Pengujian segera sebelum dan selama kompetisi menemukan bukti doping rata-rata hanya 1-3 persen. Namun, agen doping seringkali tidak terdeteksi biologis lagi pada saat ini jika sudah lama dilakukan. Hasil yang sedikit lebih baik dicapai dengan "paspor biologis", yang melacak data medis atlet dan menawarkan tingkat deteksi lebih tinggi sekitar 14 persen. Paspor menggunakan dokumentasi jangka panjang yang dapat mengungkapkan penyimpangan yang dapat disebabkan oleh penyalahgunaan agen doping. Agen Doping didefinisikan sebagai semua item yang terdaftar oleh WADA pada "Daftar Zat dan Metode yang Dilarang."
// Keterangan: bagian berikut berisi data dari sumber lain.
(** *** Discovery *)

Lemma discover_all_names ts names g x : x ∈ (discover_all ts names g).1 <-> x ∈ names \/ x ∈ ts.*1.
Proof.
  unfold discover_all. revert names g. induction ts as [|[n v] ts IH]; intros names g; cbn [foldl fmap list_fmap fst].
  { split; [auto|]. intros [?|?%elem_of_nil]; done. }
  unfold discover at 2. case_bool_decide as Hn; rewrite IH; rewrite ?elem_of_app, ?elem_of_cons, ?elem_of_nil; [|naive_solver].
  split; [tauto|]. intros [?|[->|?]]; auto.
Qed.

Lemma discover_all_nodup ts names g : NoDup names -> NoDup (discover_all ts names g).1.
Proof.
  unfold discover_all. revert names g. induction ts as [|[n v] ts IH]; intros names g Hd; [done|]. cbn [foldl].
  unfold discover at 2. case_bool_decide as Hn; apply IH; [done|]. apply NoDup_app. split_and!; [done| |apply NoDup_singleton].
  by intros x Hx ->%list_elem_of_singleton.
Qed.

(** The names of the tests: functions of the module, scenarios, fault scenarios and tests declared. *)
Definition discoverable (rt : Runtime) (x : string) : Prop :=
  (exists v, globals rt !! x = Some v /\ is_test x = true /\ callable v = true) \/
  (exists n, n ∈ (scenarios rt).*1 /\ x = "test_" +:+ n) \/
  (exists k fs, faultScenarios rt !! k = Some fs /\ x = "test_" +:+ fs_name fs) \/
  is_Some (testConfigs rt !! x).

Lemma global_tests rt x : x ∈ (List.filter (fun p => is_test p.1 && callable p.2) (map_to_list (globals rt))).*1 <->
  exists v, globals rt !! x = Some v /\ is_test x = true /\ callable v = true.
Proof.
  rewrite list_elem_of_fmap. split.
  - intros ([k v] & -> & [H1 [H2 H3]%andb_true_iff]%list_elem_of_In%List.filter_In). apply list_elem_of_In, elem_of_map_to_list in H1. by exists v.
  - intros (v & H1 & H2 & H3). exists (x, v). split; [done|]. apply list_elem_of_In, List.filter_In. cbn [fst snd]. rewrite H2, H3. split; [|done].
    by apply list_elem_of_In, elem_of_map_to_list.
Qed.

Lemma DiscoverTests_spec rt : NoDup (DiscoverTests rt).1 /\ forall x, x ∈ (DiscoverTests rt).1 <-> discoverable rt x.
Proof.
  unfold DiscoverTests. set (defs := (List.filter _ _).*1).
  set (t1 := (fun s => _) <$> scenarios rt). set (t2 := (fun p => _) <$> map_to_list (faultScenarios rt)). set (t3 := (fun p => _) <$> map_to_list (testConfigs rt)).
  destruct (discover_all t1 defs (globals rt)) as [n1 g1] eqn:E1. destruct (discover_all t2 n1 g1) as [n2 g2] eqn:E2.
  destruct (discover_all t3 n2 g2) as [n3 g3] eqn:E3. cbn [fst].
  pose proof (discover_all_nodup t1 defs (globals rt)) as D1. pose proof (discover_all_nodup t2 n1 g1) as D2. pose proof (discover_all_nodup t3 n2 g2) as D3.
  rewrite E1 in D1. rewrite E2 in D2. rewrite E3 in D3. unfold sort_strings. split.
  - rewrite merge_sort_Permutation. apply D3, D2, D1. apply NoDup_fmap_filter, NoDup_fst_map_to_list.
  - intros x. rewrite merge_sort_Permutation.
    pose proof (discover_all_names t1 defs (globals rt) x) as N1. pose proof (discover_all_names t2 n1 g1 x) as N2. pose proof (discover_all_names t3 n2 g2 x) as N3.
    rewrite E1 in N1. rewrite E2 in N2. rewrite E3 in N3. cbn [fst] in *. rewrite N3, N2, N1. unfold defs. rewrite global_tests. unfold discoverable.
    assert (M1 : x ∈ t1.*1 <-> exists n, n ∈ (scenarios rt).*1 /\ x = "test_" +:+ n).
    { unfold t1. rewrite <- list_fmap_compose. rewrite !list_elem_of_fmap. split.
      - intros (s & -> & Hs). exists s.1. split; [by apply list_elem_of_fmap_2|done].
      - intros (n & (s & -> & Hs)%list_elem_of_fmap & ->). by exists s. }
    assert (M2 : x ∈ t2.*1 <-> exists k fs, faultScenarios rt !! k = Some fs /\ x = "test_" +:+ fs_name fs).
    { unfold t2. rewrite <- list_fmap_compose. rewrite !list_elem_of_fmap. split.
      - intros ([k fs] & -> & Hs%elem_of_map_to_list). by exists k, fs.
      - intros (k & fs & Hs & ->). exists (k, fs). split; [done|]. by apply elem_of_map_to_list. }
    assert (M3 : x ∈ t3.*1 <-> is_Some (testConfigs rt !! x)).
    { unfold t3. rewrite <- list_fmap_compose. rewrite !list_elem_of_fmap. split.
      - intros ([k c] & -> & Hs%elem_of_map_to_list). by exists c.
      - intros [c Hc]. exists (x, c). split; [done|]. by apply elem_of_map_to_list. }
    rewrite M1, M2, M3. tauto.
Qed.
Publikasi makalah ini, setelah prosedur pelepasan yang panjang, merupakan penghargaan atas komitmen Profesor Georg Sandberger, pengacara dan mantan wakil presiden eksekutif Universitas Tübingen. Dia mewakili para ilmuwan untuk mencapai kesepakatan publikasi antara mereka, WADA, dan IAAF. Studi ini telah ditemukan oleh media pada tahun 2015, tanpa ada intervensi oleh penulis, pada saat doping sistematis dilaporkan dalam atletik Rusia. Komite Kebudayaan, Media dan Olahraga Parlemen Inggris kemudian mengadakan sidang mengenai masalah ini, di mana bagian-bagian studi dipublikasikan tanpa persetujuan penulis.

Penulis berharap agar publikasi studi lengkap ini, bersamaan dengan statistik terperinci yang terdapat dalam lampirannya, akan merangsang penelitian lebih lanjut tentang atletik elit doping. "Studi ini membawa peluang untuk debat konstruktif mengenai strategi baru untuk memerangi doping. Metode tanggapan acak adalah cara yang baik untuk membuat pernyataan tentang penyebaran doping yang sebenarnya," kata Ulrich.